Exercise description: Each record is to be given again precisely as written.

Collected data entries:
(** C4 (as amended). [get_raw] of a [FriendBase] is the mapping of
    [UserBase.get_raw] with three more keys: [status], [direction] and
    [created] (the value of [created_at]).  [Friend] and [PendingFriend]
    inherit it as it is, so the mapping of a [Friend] does not depend on its
    favorite flag, nickname, note or last logout. *)
Theorem get_raw_is_the_base_mapping :
  forall (b : FriendBase) (f : Friend) (p : PendingFriend),
    FriendBase_get_raw super b !! "status" = Some (status b)
    /\ FriendBase_get_raw super b !! "direction" = Some (direction b)
    /\ FriendBase_get_raw super b !! "created" = Some (PDatetime (created_at b))
    /\ (forall k : string, k <> "status" -> k <> "direction" -> k <> "created" ->
          FriendBase_get_raw super b !! k = UserBase_get_raw super (user b) !! k)
    /\ Friend_get_raw super f = FriendBase_get_raw super (friend_base f)
    /\ PendingFriend_get_raw super p = FriendBase_get_raw super (pending_base p)
    /\ (forall (fav nick text : pyval) (logout : option Datetime),
          Friend_get_raw super
            (mkFriend (set_favorite fav (friend_base f)) nick text logout)
          = Friend_get_raw super f).
Proof.
  intros b f p. repeat split.
  - unfold FriendBase_get_raw.
    rewrite lookup_insert_ne by discriminate.
    rewrite lookup_insert_ne by discriminate.
    apply lookup_insert_eq.
  - unfold FriendBase_get_raw.
    rewrite lookup_insert_ne by discriminate.
    apply lookup_insert_eq.
  - unfold FriendBase_get_raw. apply lookup_insert_eq.
  - apply FriendBase_get_raw_other.
Qed.

(** ** Presence-derived accessors *)

(** C7. [is_online] is [False] when the presence cache has no entry for the
    friend's id and the cached presence's availability flag otherwise; it
    never raises and changes nothing. *)
Theorem is_online_reads_the_cache :
  forall (w : World),
    (presences w !! friend_id (self w) = None -> is_online w = (inr false, w))
    /\ (forall pre : Presence,
          presences w !! friend_id (self w) = Some pre ->
          is_online w = (inr (available pre), w)).
Proof.
  intros w. unfold is_online, bind, get_self, get_presence, ret. cbn.
  split.
  - intros ->. reflexivity.
  - intros pre ->. reflexivity.
Qed.

(** C6. [join_party] raises [PartyError] (the party cannot be found) when
    no presence is cached for the friend's id, raises [Forbidden] when the
    cached presence's party is private, and otherwise awaits that party's
    [join] and hands back its outcome: the party handle when it returns. *)
Theorem join_party_outcomes :
  forall (w : World),
    (presences w !! friend_id (self w) = None ->
      join_party client w
      = (inl (PartyError "Could not join party. Reason: Party not found"), w))
    /\ (forall pre : Presence,
          presences w !! friend_id (self w) = Some pre ->
          private (party pre) = true ->
          join_party client w
          = (inl (Forbidden "Could not join party. Reason: Party is private"), w))
    /\ (forall pre : Presence,
          presences w !! friend_id (self w) = Some pre ->
          private (party pre) = false ->
          join_party client w
          = (join client (calls w) (party pre),
             with_calls (calls w ++ [party_join (party pre)]) w)).
Proof.
  intros w.
  unfold join_party, last_presence, bind, get_self, get_presence, raise, await_join.
  cbn. repeat split.
  - intros ->. reflexivity.
  - intros pre -> ->. reflexivity.
  - intros pre -> ->. cbn. destruct (join client (calls w) (party pre)); reflexivity.
Qed.

(** ** Direction *)

(** C8. When [direction] is [INBOUND] or [OUTGOING], exactly one of
    [inbound] and [outgoing] is true. *)
Theorem inbound_xor_outgoing :
  forall (b : FriendBase),
    direction b = PStr "INBOUND" \/ direction b = PStr "OUTGOING" ->
    (inbound b = true /\ outgoing b = false)
    \/ (inbound b = false /\ outgoing b = true).
Proof.
  intros b [H | H]; unfold inbound, outgoing; unfold direction in H; rewrite H.
  - left. split; reflexivity.
  - right. split; reflexivity.
Qed.

(** ** Last logout *)

(** C9. For a response of the last-online request that is a mapping: if it
    has an entry for the friend's id (a list whose first record carries a
    [last_online] timestamp that [from_iso] parses), [fetch_last_logout]
    stores the parsed timestamp and returns it; if the id is absent, the
    cached value stays and is returned, and nothing is raised. *)
Theorem fetch_last_logout_outcomes :
  forall (w : World) (response : dict),
    http client (calls w) presence_get_last_online = inr (PDict response) ->
    let me := friend_id (self w) in
    let sent := with_calls (calls w ++ [presence_get_last_online]) w in
    (forall (record : dict) (rest : list pyval) (iso : pyval) (dt : Datetime),
        response !! me = Some (PList (PDict record :: rest)) ->
        record !! "last_online" = Some iso ->
        from_iso client iso = inr dt ->
        fetch_last_logout client w
        = (inr (Some dt), with_self (set__last_logout (Some dt) (self w)) sent))
    /\ (response !! me = None ->
        fetch_last_logout client w = (inr (last_logout (self w)), sent)).
Proof.
  intros w response Hresp me sent.
  unfold fetch_last_logout, bind, await, get_self, lift, ret, _update_last_logout,
    modify_self.
  rewrite Hresp. cbn. fold me. unfold dict_get. split.
  - intros record rest iso dt -> Hrec Hiso. cbn.
    unfold dict_getitem. rewrite Hrec. cbn. rewrite Hiso. reflexivity.
  - intros ->. reflexivity.
Qed.

(** ** Construction *)

Lemma Friend__init__run (data : dict) (w0 : World) :
  Friend__init__ client super data w0 =
  match UserBase_init super (Friend_update client super) data w0 with
  | (inl e, w') => (inl e, w')
  | (inr _, w') => (inr tt, with_self (mkFriend (friend_base (self w')) PNone PNone None) w')
  end.
Proof.
  unfold Friend__init__, FriendBase__init__, bind, modify_self.
  destruct (UserBase_init super (Friend_update client super) data w0) as [[e | []] w'];
    reflexivity.
Qed.

(** ** What one operation does to the annotations *)

Ltac run_method :=
  unfold run_op, after, Friend_update, _update_last_logout, _update_summary,
    last_presence, platform, is_online, fetch_last_logout,
    fetch_mutual_friends_count, set_nickname, remove_nickname, set_note,
    remove_note, block, remove, send, join_party, invite,
    bind, try_except, await, await_join, get_presence, get_self, modify_self,
    raise, ret, lift;
  cbn.

Ltac break_matches :=
  repeat match goal with
         | |- context [match ?x with _ => _ end] => destruct x eqn:?; cbn
         end.

(** [fetch_last_logout] touches at most the [_last_logout] slot. *)
Lemma fetch_last_logout_self (w : World) :
  self (after (fetch_last_logout client) w) = self w
  \/ exists dt, self (after (fetch_last_logout client) w)
               = set__last_logout (Some dt) (self w).
Proof.
  run_method.
  destruct (http client (calls w) presence_get_last_online) as [e | r]; cbn;
    [left; reflexivity |].
  destruct (py_get r (friend_id (self w))) as [e | presence]; cbn;
    [left; reflexivity |].
  destruct presence; cbn -[py_first]; try (left; reflexivity).
  all: match goal with
       | |- context [py_first ?v] => destruct (py_first v) as [e | first]; cbn;
                                      [left; reflexivity |]
       end.
  all: destruct (py_getitem first "last_online") as [e | iso]; cbn;
         [left; reflexivity |].
  all: destruct (from_iso client iso) as [e | dt]; cbn;
         [left; reflexivity | right; exists dt; reflexivity].
Qed.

Result of this exercise:
(** C4 (as amended). [get_raw] of a [FriendBase] is the mapping of
    [UserBase.get_raw] with three more keys: [status], [direction] and
    [created] (the value of [created_at]).  [Friend] and [PendingFriend]
    inherit it as it is, so the mapping of a [Friend] does not depend on its
    favorite flag, nickname, note or last logout. *)
Theorem get_raw_is_the_base_mapping :
  forall (b : FriendBase) (f : Friend) (p : PendingFriend),
    FriendBase_get_raw super b !! "status" = Some (status b)
    /\ FriendBase_get_raw super b !! "direction" = Some (direction b)
    /\ FriendBase_get_raw super b !! "created" = Some (PDatetime (created_at b))
    /\ (forall k : string, k <> "status" -> k <> "direction" -> k <> "created" ->
          FriendBase_get_raw super b !! k = UserBase_get_raw super (user b) !! k)
    /\ Friend_get_raw super f = FriendBase_get_raw super (friend_base f)
    /\ PendingFriend_get_raw super p = FriendBase_get_raw super (pending_base p)
    /\ (forall (fav nick text : pyval) (logout : option Datetime),
          Friend_get_raw super
            (mkFriend (set_favorite fav (friend_base f)) nick text logout)
          = Friend_get_raw super f).
Proof.
  intros b f p. repeat split.
  - unfold FriendBase_get_raw.
    rewrite lookup_insert_ne by discriminate.
    rewrite lookup_insert_ne by discriminate.
    apply lookup_insert_eq.
  - unfold FriendBase_get_raw.
    rewrite lookup_insert_ne by discriminate.
    apply lookup_insert_eq.
  - unfold FriendBase_get_raw. apply lookup_insert_eq.
  - apply FriendBase_get_raw_other.
Qed.

(** ** Presence-derived accessors *)

(** C7. [is_online] is [False] when the presence cache has no entry for the
    friend's id and the cached presence's availability flag otherwise; it
    never raises and changes nothing. *)
Theorem is_online_reads_the_cache :
  forall (w : World),
    (presences w !! friend_id (self w) = None -> is_online w = (inr false, w))
    /\ (forall pre : Presence,
          presences w !! friend_id (self w) = Some pre ->
          is_online w = (inr (available pre), w)).
Proof.
  intros w. unfold is_online, bind, get_self, get_presence, ret. cbn.
  split.
  - intros ->. reflexivity.
  - intros pre ->. reflexivity.
Qed.

(** C6. [join_party] raises [PartyError] (the party cannot be found) when
    no presence is cached for the friend's id, raises [Forbidden] when the
    cached presence's party is private, and otherwise awaits that party's
    [join] and hands back its outcome: the party handle when it returns. *)
Theorem join_party_outcomes :
  forall (w : World),
    (presences w !! friend_id (self w) = None ->
      join_party client w
      = (inl (PartyError "Could not join party. Reason: Party not found"), w))
    /\ (forall pre : Presence,
          presences w !! friend_id (self w) = Some pre ->
          private (party pre) = true ->
          join_party client w
          = (inl (Forbidden "Could not join party. Reason: Party is private"), w))
    /\ (forall pre : Presence,
          presences w !! friend_id (self w) = Some pre ->
          private (party pre) = false ->
          join_party client w
          = (join client (calls w) (party pre),
             with_calls (calls w ++ [party_join (party pre)]) w)).
Proof.
  intros w.
  unfold join_party, last_presence, bind, get_self, get_presence, raise, await_join.
  cbn. repeat split.
  - intros ->. reflexivity.
  - intros pre -> ->. reflexivity.
  - intros pre -> ->. cbn. destruct (join client (calls w) (party pre)); reflexivity.
Qed.

(** ** Direction *)

(** C8. When [direction] is [INBOUND] or [OUTGOING], exactly one of
    [inbound] and [outgoing] is true. *)
Theorem inbound_xor_outgoing :
  forall (b : FriendBase),
    direction b = PStr "INBOUND" \/ direction b = PStr "OUTGOING" ->
    (inbound b = true /\ outgoing b = false)
    \/ (inbound b = false /\ outgoing b = true).
Proof.
  intros b [H | H]; unfold inbound, outgoing; unfold direction in H; rewrite H.
  - left. split; reflexivity.
  - right. split; reflexivity.
Qed.

(** ** Last logout *)

(** C9. For a response of the last-online request that is a mapping: if it
    has an entry for the friend's id (a list whose first record carries a
    [last_online] timestamp that [from_iso] parses), [fetch_last_logout]
    stores the parsed timestamp and returns it; if the id is absent, the
    cached value stays and is returned, and nothing is raised. *)
Theorem fetch_last_logout_outcomes :
  forall (w : World) (response : dict),
    http client (calls w) presence_get_last_online = inr (PDict response) ->
    let me := friend_id (self w) in
    let sent := with_calls (calls w ++ [presence_get_last_online]) w in
    (forall (record : dict) (rest : list pyval) (iso : pyval) (dt : Datetime),
        response !! me = Some (PList (PDict record :: rest)) ->
        record !! "last_online" = Some iso ->
        from_iso client iso = inr dt ->
        fetch_last_logout client w
        = (inr (Some dt), with_self (set__last_logout (Some dt) (self w)) sent))
    /\ (response !! me = None ->
        fetch_last_logout client w = (inr (last_logout (self w)), sent)).
Proof.
  intros w response Hresp me sent.
  unfold fetch_last_logout, bind, await, get_self, lift, ret, _update_last_logout,
    modify_self.
  rewrite Hresp. cbn. fold me. unfold dict_get. split.
  - intros record rest iso dt -> Hrec Hiso. cbn.
    unfold dict_getitem. rewrite Hrec. cbn. rewrite Hiso. reflexivity.
  - intros ->. reflexivity.
Qed.

(** ** Construction *)

Lemma Friend__init__run (data : dict) (w0 : World) :
  Friend__init__ client super data w0 =
  match UserBase_init super (Friend_update client super) data w0 with
  | (inl e, w') => (inl e, w')
  | (inr _, w') => (inr tt, with_self (mkFriend (friend_base (self w')) PNone PNone None) w')
  end.
Proof.
  unfold Friend__init__, FriendBase__init__, bind, modify_self.
  destruct (UserBase_init super (Friend_update client super) data w0) as [[e | []] w'];
    reflexivity.
Qed.

(** ** What one operation does to the annotations *)

Ltac run_method :=
  unfold run_op, after, Friend_update, _update_last_logout, _update_summary,
    last_presence, platform, is_online, fetch_last_logout,
    fetch_mutual_friends_count, set_nickname, remove_nickname, set_note,
    remove_note, block, remove, send, join_party, invite,
    bind, try_except, await, await_join, get_presence, get_self, modify_self,
    raise, ret, lift;
  cbn.

Ltac break_matches :=
  repeat match goal with
         | |- context [match ?x with _ => _ end] => destruct x eqn:?; cbn
         end.

(** [fetch_last_logout] touches at most the [_last_logout] slot. *)
Lemma fetch_last_logout_self (w : World) :
  self (after (fetch_last_logout client) w) = self w
  \/ exists dt, self (after (fetch_last_logout client) w)
               = set__last_logout (Some dt) (self w).
Proof.
  run_method.
  destruct (http client (calls w) presence_get_last_online) as [e | r]; cbn;
    [left; reflexivity |].
  destruct (py_get r (friend_id (self w))) as [e | presence]; cbn;
    [left; reflexivity |].
  destruct presence; cbn -[py_first]; try (left; reflexivity).
  all: match goal with
       | |- context [py_first ?v] => destruct (py_first v) as [e | first]; cbn;
                                      [left; reflexivity |]
       end.
  all: destruct (py_getitem first "last_online") as [e | iso]; cbn;
         [left; reflexivity |].
  all: destruct (from_iso client iso) as [e | dt]; cbn;
         [left; reflexivity | right; exists dt; reflexivity].
Qed.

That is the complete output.